Disclaimer: this question has been redone, so comments and answers may appear unrelated. I apologize, but I did it for the sake of a clearer and better structured question.

Suppose a given string where I want to find two different groups (of names), where one group A satisfies condition 1 and group B satisfies condition 2 but also condition 1.

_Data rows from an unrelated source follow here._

(** X4.  The table that [create_atlas] returns has the keys of the input
    mapping, in the order of the input, one entry for each; the entry of a
    key is the entry of [to_dict] under the key's path. *)
Theorem returned_table_keys {K} fs (texture_dict : list (K * string)) fuel
    texture_atlas texture_bounds width height :
  create_atlas fs texture_dict fuel =
    Some (Ok (texture_atlas, texture_bounds, width, height)) ->
  fst <$> texture_bounds = fst <$> texture_dict /\
  exists atlas h d,
    build fs texture_dict fuel = Some (Ok (atlas, h)) /\
    TextureAtlas.to_dict atlas h = Ok d /\
    length (TextureAtlas.textures atlas) = length texture_dict /\
    forall (i : nat) k path,
      texture_dict !! i = Some (k, path) ->
      exists entry, d !! path = Some entry /\
                    texture_bounds !! i = Some (k, entry).
Proof.
  intros E.
  destruct (create_atlas_inv _ _ _ _ _ _ _ E) as (atlas & h & d & Eb & Ed & Em & _).
  split.
  - apply list_eq. intros i. rewrite !list_lookup_fmap.
    destruct (texture_dict !! i) as [[k path] |] eqn:Hi.
    + destruct (mapM_result_lookup _ _ _ Em _ _ Hi) as (y & Hy & ->).
      simpl in Hy. destruct (d !! path); [| done]. by injection Hy as <-.
    + apply lookup_ge_None in Hi.
      rewrite <- (mapM_result_length _ _ _ Em) in Hi.
      apply lookup_ge_None in Hi. by rewrite Hi.
  - exists atlas, h, d. split; [done |]. split; [done |]. split.
    + rewrite (build_textures _ _ _ _ _ Eb). unfold textures_of.
      by rewrite length_imap, length_fmap.
    + intros i k path Hi.
      destruct (mapM_result_lookup _ _ _ Em _ _ Hi) as (y & Hy & Hb).
      simpl in Hy. destruct (d !! path) as [entry |]; [| done].
      injection Hy as <-. by exists entry.
Qed.

(** ** A path that cannot be opened *)

(** X5.  When a path of the mapping cannot be opened, [create_atlas] raises
    the error of [Image.open] for the first such path, before any atlas is
    tried: no number of turns of the loop is needed, and nothing is
    returned. *)
Theorem unopenable_path_raises {K} fs (before after : list (K * string))
    k path fuel :
  Forall (fun kp => is_Some (fs kp.2)) before ->
  fs path = None ->
  create_atlas fs (before ++ (k, path) :: after) fuel =
    Some (Raise (ImageOpenError path)).
Proof.
  intros Hall Hnone. unfold create_atlas, build, prepare.
  rewrite fmap_app, fmap_cons. simpl snd.
  rewrite parse_textures_fail; [done | | done].
  by apply Forall_fmap.
Qed.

To put it in an example: say I have a mathematical function-

'[class.parameterA] * numpy.exp( [x]*module.constantA - constant_B/[x] ) + [parameter_B]'

-where I control the values of the parameters but not the ones for the constants. I want to get (by using re.findall()) a group for the constants and a group for the parameters.

>>> group1
['numpy.exp', 'module.constantA', 'constant_B']
>>> group2
['class.parameterA', 'x', 'x', 'parameter_B']

I know that for this specific case I shouldn't match numpy.exp, but for the sake of the question's purpose, I allow it to be a match.

To clarify, this question aims to seek for a representation of "ignore matching {sequence}" in regex and to know if there is the possibility to approach the problem in a "satisfy condition 1 ONLY" rather than "satisfy condition 1 and NOT condition 2" manner, so the solution can be extended to multiple conditions. Please provide a partially abstractive answer (not one that is overly specific to this example).

After a while, of course, I was able to find a partial solution (see bonus) for only one of the groups, but any other clear ones are very welcome:

c1 = r'\w+\.?\w*' # forces alphanumeric variable structure
# c1 = r'[\w\.\(\)]*?' allows more freedom (can introduce function calls)
# at the cost of matching invalid names, like class..parameterA
c2 = r'(?<=\[)', r'(?=\])'

re_group2 = c2[0] + c1 + c2[1]

>>>> re.findall(re_group2, func)
['class.parameterA', 'x', 'x', 'parameter_B']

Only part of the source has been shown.